Life in Birmingham for many is not easy, it’s vast and unfriendly; there are many strangers. People struggle for food, homes, jobs, money and to feel happy. And yet, there, in those midst's true pearls of wisdom can be found. They are not obvious, not easily seen, but through all the angst, the lamentation, the drudgery of everyday life, a poet such as Phil, digs deeply into the realms of our shared experience and existence to find true light and real love.

No-one knows it like the person who has lived in Birmingham, the place that people know of but mainly to have only ever ‘driven through’. To live there you can’t help but feel the desolation and deprivation, no matter how brave a face you put on it.

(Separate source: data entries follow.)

(** The name of [p / (s + ".md")] ends in [.md]. *)
Lemma name_truediv_md (p : Path) (s : string) :
  exists t, name (truediv p (s ++ ".md")) = (t ++ ".md")%string.
Proof.
  unfold truediv, name. destruct (Str.startswith "/" (s ++ ".md")).
  - unfold of_string. destruct (splitroot_md s) as (s' & E).
    destruct (splitroot (s ++ ".md")) as [rt rel]. simpl in E. subst rel.
    destruct (parse_parts_md s') as (l & t & ->). exists t. simpl.
    apply last_last.
  - destruct (parse_parts_md s) as (l & t & ->). exists t. simpl.
    apply last_app_snoc.
Qed.

Lemma rfind_dot_md (t : string) : Str.rfind "." (t ++ ".md") = Some (String.length t).
Proof. induction t as [|c t IH]; simpl; [reflexivity | now rewrite IH]. Qed.

Lemma length_md (t : string) : String.length (t ++ ".md") = String.length t + 3.
Proof. induction t as [|c t IH]; simpl; [reflexivity | now rewrite IH]. Qed.

Lemma drop_md (t : string) : Str.drop (String.length t) (t ++ ".md") = ".md".
Proof.
  unfold Str.drop. induction t as [|c t IH]; simpl; [reflexivity | exact IH].
Qed.

(** A name that ends in [.md] has the suffix [.md], unless it is [.md]
    itself, which has none. *)
Lemma suffix_of_md_name (q : Path) (t : string) :
  name q = (t ++ ".md")%string -> suffix q = ".md" \/ suffix q = "".
Proof.
  intros E. unfold suffix, suffix_index. rewrite E, rfind_dot_md, length_md.
  destruct t as [|c t].
  - now right.
  - left. replace (String.length (String c t) + 3 - 1)
      with (String.length (String c t) + 2) by lia.
    assert (H : ((0 <? String.length (String c t))
                 && (String.length (String c t) <? String.length (String c t) + 2))%nat
                = true).
    { apply andb_true_iff. split; apply Nat.ltb_lt; simpl; lia. }
    rewrite H. apply drop_md.
Qed.

(** Whatever the search returns is named [index.md], [{...}.md] or [.md]. *)
Lemma description_path_func_suffix fs r q :
  description_path_func fs r = Ok (Some q) -> suffix q = ".md" \/ suffix q = "".
Proof.
  unfold description_path_func.
  destruct (path_exists fs (truediv (path r) "index.md")) as [[|]|e];
    [| |discriminate].
  { intros [= <-]. rewrite truediv_index.
    apply (suffix_of_md_name _ "index"). apply name_make_child. }
  destruct (path_exists fs (truediv (path r) (slug r ++ ".md"))) as [[|]|e];
    [| |discriminate].
  { intros [= <-]. destruct (name_truediv_md (path r) (slug r)) as [t E].
    now apply (suffix_of_md_name _ t). }
  destruct (glob fs (path r) ".md") as [[|x l]|e] eqn:G; try discriminate.
  simpl. intros [= <-].
  destruct (glob_literal fs (path r) ".md" (x :: l) x G) as [-> _]; [now left|].
  apply (suffix_of_md_name _ ""). apply name_make_child.
Qed.

(* ===================================================================== *)
(** ** The explicit description path is never read *)
(* ===================================================================== *)

Lemma ignores_ret {A} (a : A) : ignores_explicit (ret a).
Proof. intros v w. reflexivity. Qed.

Lemma ignores_lift {A} (r : result A) : ignores_explicit (lift r).
Proof. intros v w. reflexivity. Qed.

Lemma ignores_logging m a : ignores_explicit (logging_debug m a).
Proof. intros v w. reflexivity. Qed.

Lemma ignores_bind {A B} (m : M A) (k : A -> M B) :
  ignores_explicit m -> (forall a, ignores_explicit (k a)) ->
  ignores_explicit (bind m k).
Proof.
  intros Hm Hk v w. unfold bind. rewrite Hm.
  destruct (m w) as [[a|e] w1]; simpl; [apply Hk | reflexivity].
Qed.

(** A continuation of [get_self] that reads the other fields only. *)
Lemma ignores_self {A} (k : Resource -> M A) :
  (forall v r, k (with_explicit v r) = k r) ->
  (forall r, ignores_explicit (k r)) ->
  ignores_explicit (bind get_self k).
Proof.
  intros Hk Hi v w. unfold bind, get_self. simpl. rewrite Hk. apply Hi.
Qed.

Lemma ignores_cached {A} (cache : Resource -> option A)
    (store : A -> Resource -> Resource) (func : M A) :
  (forall v r, cache (with_explicit v r) = cache r) ->
  (forall a v r, store a (with_explicit v r) = with_explicit v (store a r)) ->
  ignores_explicit func ->
  ignores_explicit (cached_property cache store func).
Proof.
  intros Hc Hs Hf v w. unfold cached_property. simpl. rewrite Hc, Hf.
  destruct (cache (self w)) as [a|]; [reflexivity|].
  destruct (func w) as [[a|e] w1]; simpl; [|reflexivity].
  unfold set_explicit. simpl. now rewrite Hs.
Qed.

Lemma ignores_assets fs : ignores_explicit (assets fs).
Proof.
  apply ignores_cached; try reflexivity.
  apply ignores_self; [reflexivity | intros r; apply ignores_lift].
Qed.

Lemma ignores_description_path fs : ignores_explicit (description_path fs).
Proof.
  apply ignores_cached; try reflexivity.
  apply ignores_self; [reflexivity | intros r; apply ignores_lift].
Qed.

Section ExplicitPathFacts.

Variable sluggify : string -> string.
Variable is_wide : FS -> Path -> bool.
Variable load_file : FS -> Path -> result Document.

Lemma ignores_generate fs :
  ignores_explicit (_generate_description sluggify is_wide fs).
Proof.
  apply ignores_self; [reflexivity | intros r].
  apply ignores_bind; [apply ignores_lift | intros body].
  apply ignores_bind; [apply ignores_assets | intros [|x l]].
  - apply ignores_ret.
  - apply ignores_bind; [apply ignores_assets | intros candidates].
    apply ignores_bind; [apply ignores_assets | intros a0].
    apply ignores_bind; [apply ignores_lift | intros first].
    apply ignores_bind; [apply ignores_lift | intros rel].
    apply ignores_ret.
Qed.

Lemma ignores_description fs :
  ignores_explicit (description sluggify is_wide load_file fs).
Proof.
  apply ignores_cached; try reflexivity.
  apply ignores_self; [reflexivity | intros r].
  apply ignores_bind; [apply ignores_description_path | intros [p|]].
  - apply ignores_bind; [apply ignores_description_path | intros [q|]];
      apply ignores_lift.
  - apply ignores_bind; [apply ignores_logging | intros _].
    apply ignores_generate.
Qed.

(** C1, as the code has it.  The search behind [description_path] reads
    the directory, [path] and [slug] only: it returns the same for two
    instances that agree on [path] and [slug], whatever description path
    they were given; what it returns is [path/index.md], [path/{slug}.md]
    or the entry named [.md], so it can coincide with a given path of that
    shape but is never the [.html] file handed to [from_path]; and
    [description] returns the same document, or raises the same, and logs
    the same whatever [_description_path] holds. *)
Theorem description_path_ignores_explicit_path fs :
  (forall r r', path r = path r' -> slug r = slug r' ->
                description_path_func fs r = description_path_func fs r')
  /\ (forall r q, description_path_func fs r = Ok (Some q) ->
                  q = truediv (path r) "index.md"
                  \/ q = truediv (path r) (slug r ++ ".md")
                  \/ q = make_child_relpath (path r) ".md")
  /\ (forall k p, suffix p = ".html" ->
                  explicit_description_path (from_path sluggify k p) = Some p
                  /\ description_path_func fs (from_path sluggify k p)
                     <> Ok (Some p))
  /\ (forall v w,
         fst (description_path fs (set_explicit v w)) = fst (description_path fs w)
         /\ fst (description sluggify is_wide load_file fs (set_explicit v w))
            = fst (description sluggify is_wide load_file fs w)
         /\ records (snd (description sluggify is_wide load_file fs (set_explicit v w)))
            = records (snd (description sluggify is_wide load_file fs w))).
Proof.
  split; [|split; [|split]].
  - intros r r' Hp Hs. unfold description_path_func. now rewrite Hp, Hs.
  - intros r q. unfold description_path_func.
    destruct (path_exists fs (truediv (path r) "index.md")) as [[|]|e];
      [intros [= <-]; now left | | discriminate].
    destruct (path_exists fs (truediv (path r) (slug r ++ ".md"))) as [[|]|e];
      [intros [= <-]; right; now left | | discriminate].
    destruct (glob fs (path r) ".md") as [[|x l]|e] eqn:G; try discriminate.
    simpl. intros [= <-]. right. right.
    destruct (glob_literal fs (path r) ".md" (x :: l) x G) as [-> _];
      [now left | reflexivity].
  - intros k p Hs. split.
    + unfold from_path. rewrite Hs. reflexivity.
    + intros H. apply description_path_func_suffix in H.
      rewrite Hs in H. destruct H; discriminate.
  - intros v w.
    rewrite (ignores_description_path fs v w), (ignores_description fs v w).
    repeat split.
Qed.

End ExplicitPathFacts.

(* ===================================================================== *)
(** ** The statements on the example site *)
(* ===================================================================== *)

(** The derived path and the given path coincide when the given path is the
    [index.md] the search finds. *)
Lemma description_path_equals_given_index :
  let p := of_string "content/pieces/owl/index.md" in
  let r := from_path Demo.sluggify Piece p in
  explicit_description_path r = Some p
  /\ description_path Demo.site (Demo.start r)
     = (Ok (Some p),
        mkWorld (store_description_path (Some p) r) [])
  /\ description_path_func Demo.site r = Ok (Some p).
Proof. repeat split. Qed.

(** The [.html] file handed to [from_path] is stored and then not found by
    the search, which settles on [index.md]. *)
Lemma description_path_ignores_given_html :
  let p := of_string "content/pieces/owl/owl.html" in
  suffix p = ".html"
  /\ explicit_description_path (from_path Demo.sluggify Piece p) = Some p
  /\ description_path_func Demo.site (from_path Demo.sluggify Piece p)
     <> Ok (Some p)
  /\ description_path_func Demo.site (from_path Demo.sluggify Piece p)
     = description_path_func Demo.site (Demo.Piece_ (Demo.pieces "owl") None).
Proof.
  intros p.
  pose proof (description_path_ignores_explicit_path
                Demo.sluggify Demo.is_wide Demo.load_file Demo.site)
    as (Hsame & _ & Hhtml & _).
  split; [reflexivity|].
  split; [exact (proj1 (Hhtml Piece p eq_refl))|].
  split; [exact (proj2 (Hhtml Piece p eq_refl))|].
  apply Hsame; reflexivity.
Defined.



(** [owl] is loaded from its [index.md] and nothing is logged. *)
Lemma description_of_owl_is_loaded :
  let w := Demo.start (Demo.Piece_ (Demo.pieces "owl") None) in
  let p := of_string "content/pieces/owl/index.md" in
  fst (description Demo.sluggify Demo.is_wide Demo.load_file Demo.site w)
  = Demo.load_file Demo.site p
  /\ records (snd (description Demo.sluggify Demo.is_wide Demo.load_file Demo.site w))
     = [].
Proof.
  intros w p.
  exact (description_loaded_or_synthesized
           Demo.sluggify Demo.is_wide Demo.load_file Demo.site w (Some p)
           (mkWorld (store_description_path (Some p) (self w)) [])
           eq_refl eq_refl).
Defined.


(** C5.  The code at a slug with a [<] in it, in a directory that is there
    and empty: the slug goes into the markup of the heading unescaped, the
    markup does not parse, and synthesis raises [ParseError] where every
    slug was to give a document. *)
Theorem synthesis_raises_on_markup_in_slug :
  let w := Demo.start (Demo.Piece_ (Demo.pieces "empty") (Some "i<3owls")) in
  slug (self w) = "i<3owls"
  /\ listdir Demo.site (path (self w)) = Ok []
  /\ ET.fromstring "<html><section><h1>i<3owls</h1></section></html>"
     = Raise ParseError
  /\ _generate_description Demo.sluggify Demo.is_wide Demo.site w
     = (Raise ParseError, w).
Proof. repeat split. Qed.
(** A voxel accumulator [{sum: [sx, sy, sz], count}]. *)
Record Voxel := mkVoxel {
  sum : number * number * number;
  count : nat
}.

(** A [Map] from key texts to accumulators: its entries in insertion
    order, which is the order [values()] iterates in. *)
Definition VoxelMap : Type := list (VoxelKey * Voxel).

Definition Map_has (m : VoxelMap) (key : VoxelKey) : bool :=
  existsb (fun e => bool_decide (fst e = key)) m.

(** [m.set(key, v)]: a new key goes last, a present key keeps its place. *)
Fixpoint Map_set (m : VoxelMap) (key : VoxelKey) (v : Voxel) : VoxelMap :=
  match m with
  | [] => [(key, v)]
  | e :: m' =>
      if bool_decide (fst e = key) then (key, v) :: m'
      else e :: Map_set m' key v
  end.

(** An update of the object that [m.get(key)] returns: the map holds the
    object, so the update is seen in the map. *)
Fixpoint Map_update (m : VoxelMap) (key : VoxelKey) (f : Voxel -> Voxel)
  : VoxelMap :=
  match m with
  | [] => []
  | e :: m' =>
      if bool_decide (fst e = key) then (fst e, f (snd e)) :: m'
      else e :: Map_update m' key f
  end.

Definition Map_values (m : VoxelMap) : list Voxel := map snd m.

Definition voxelKey (voxelSize x y z : number) : VoxelKey :=
  (floorText (x / voxelSize), floorText (y / voxelSize),
   floorText (z / voxelSize)).

Definition accumulate (x y z : number) (voxel : Voxel) : Voxel :=
  let '(s0, s1, s2) := sum voxel in
  mkVoxel (s0 + x, s1 + y, s2 + z) (S (count voxel)).

Definition centroid (voxel : Voxel) : list number :=
  let '(s0, s1, s2) := sum voxel in
  [s0 / of_nat (count voxel); s1 / of_nat (count voxel);
   s2 / of_nat (count voxel)].

Definition voxelDownsampling (pointData : list number)
           (voxelSize : option number) : W (list number) :=
  let voxelSize := default 0.05 voxelSize in
  voxels <-
    foldM (fun voxels i =>
             let x := get pointData i in
             let y := get pointData (i + 1) in
             let z := get pointData (i + 2) in
             let key := voxelKey voxelSize x y z in
             let voxels :=
               if negb (Map_has voxels key)
               then Map_set voxels key (mkVoxel (x, y, z) 1)
               else Map_update voxels key (accumulate x y z) in
             when (is_chunk_start i)
                  (postMessage
                     (progress (of_nat i / of_nat (length pointData))
                               "voxel-downsampling")) ;;
             ret voxels)
          (stride3 (length pointData)) ([] : VoxelMap) ;;
  let totalVoxels := length voxels in
  out <-
    foldM (fun '(result, done) voxel =>
             let result := result ++ centroid voxel in
             let done := S done in
             when (Z.of_nat done mod 1000 =? 0)%Z
                  (postMessage
                     (progress (of_nat done / of_nat totalVoxels)
                               "voxel-centroid")) ;;
             ret (result, done))
          (Map_values voxels) ([], O) ;;
  ret (fst out).
(** * Purchase-order extraction pipeline: a shallow embedding

    The development embeds the two extraction modules of the converter,
    [simplified_data_extractor.py] (module functions, money kept as
    strings) and [data_extractor.py] (class [DataExtractor]), together
    with the pieces of the Python run time they rely on: [str] methods,
    [float]/[round]/[str] on binary64 numbers, [re.search], and the
    padding performed by [pandas.DataFrame].

    Conventions.
    - Text is a [string] of bytes; the model and Python agree on ASCII
      text (Python's [\s], [\d], [lower] and [strip] are Unicode aware).
    - A Python [float] is an IEEE binary64 number ([spec_float] with
      precision 53 and maximal exponent 1024).
    - A raised exception is a value of type [pyerr] in a result type.
    - [datetime.now().strftime('%m/%d/%Y')] is the parameter [today]. *)

From Stdlib Require Import ZArith Ascii String List Bool Lia.
From Stdlib Require Import Floats.SpecFloat.
From stdpp Require Import base option list gmap strings.

(** ** Python strings *)

Module PyStr.

Definition code (c : ascii) : nat := nat_of_ascii c.

Definition between (lo hi : nat) (c : ascii) : bool :=
  (lo <=? code c) && (code c <=? hi).

(** [str.isspace] on one ASCII character: TAB..CR, FS..US and space. *)
Definition is_space (c : ascii) : bool :=
  between 9 13 c || between 28 32 c.

Definition is_digit (c : ascii) : bool := between 48 57 c.
Definition is_upper (c : ascii) : bool := between 65 90 c.
Definition is_lower (c : ascii) : bool := between 97 122 c.
Definition is_alpha (c : ascii) : bool := is_upper c || is_lower c.
Definition is_alnum (c : ascii) : bool := is_alpha c || is_digit c.
(** X1: every attribute that the constructor assigns and that is not the
    buffer or an optimizer stays as the constructor left it, whatever
    sequence of calls follows and whether they return or raise: no method
    assigns to [tau], [gamma] or [batch_size], and the agent keeps
    pointing at the same four network objects (the online ones being the
    objects the caller passed in). *)
Theorem constructor_attributes_never_change cs w :
  let w' := run autograd adam_rule cs w in
  tau (self w') = tau (self w) /\
  gamma (self w') = gamma (self w) /\
  batch_size (self w') = batch_size (self w) /\
  actor (self w') = actor (self w) /\
  critic (self w') = critic (self w) /\
  actor_target (self w') = actor_target (self w) /\
  critic_target (self w') = critic_target (self w).
Proof.
  intros w'. pose proof (run_fixed_attributes cs w) as H.
  fold w' in H. unfold fixed_attributes in H. by injection H.
Qed.

(** X2: files are written by [save] only, and only under the four
    artifact names of the prefix it is given: after any sequence of
    calls, a file whose name is not an artifact of a prefix saved to in
    that sequence is as it was (present with the same content, or
    absent). *)
Theorem only_save_writes_files cs w name :
  (forall f, Save f ∈ cs -> name ∉ artifacts f) ->
  disk (run autograd adam_rule cs w) !! name = disk w !! name.
Proof.
  revert w. induction cs as [|c cs IH]; intros w Hn; [done|].
  rewrite run_cons, IH.
  2:{ intros f Hf. apply Hn. by apply list_elem_of_further. }
  destruct c as [v st sigma eps|s a r s' d| |rng| |f|f];
    try (by rewrite invoke_disk).
  destruct (save_lookups f w) as (_ & _ & _ & _ & H). apply H.
  apply Hn. apply list_elem_of_here.
Qed.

Step by step through adversity, Brummies hold the key to the strongest and most nourishing love there is. So much so that I believe it has the power to take on the world. Anyone who can access this divine source in whatever creative form it comes, will find their lives enlivened and enriched beyond anything you thought might be possible.

Such is the mystery of life, the mystery of Birmingham. A place that was nothing a few centuries ago, maybe a homestead here and there and routes through and around it. The place we know now came about through the provision of heavy industry; vast and cruel factories. I know Satan is in Birmingham, he’s in the museum (he really is, and it’s significant, believe me).

Phil Hill’s book of poems speaks of loneliness, fright, alienation and the deepest darkness in a world full of people and yet there it is, it’s there all along, a source of strength and nourishment, an undying love for all things and of all things.

Fantastic poetry, I know you will enjoy them as I have, and that you will feel glad for the people and the place, Birmingham, where Phil and others have held the precious pearls of wisdom and looked after them.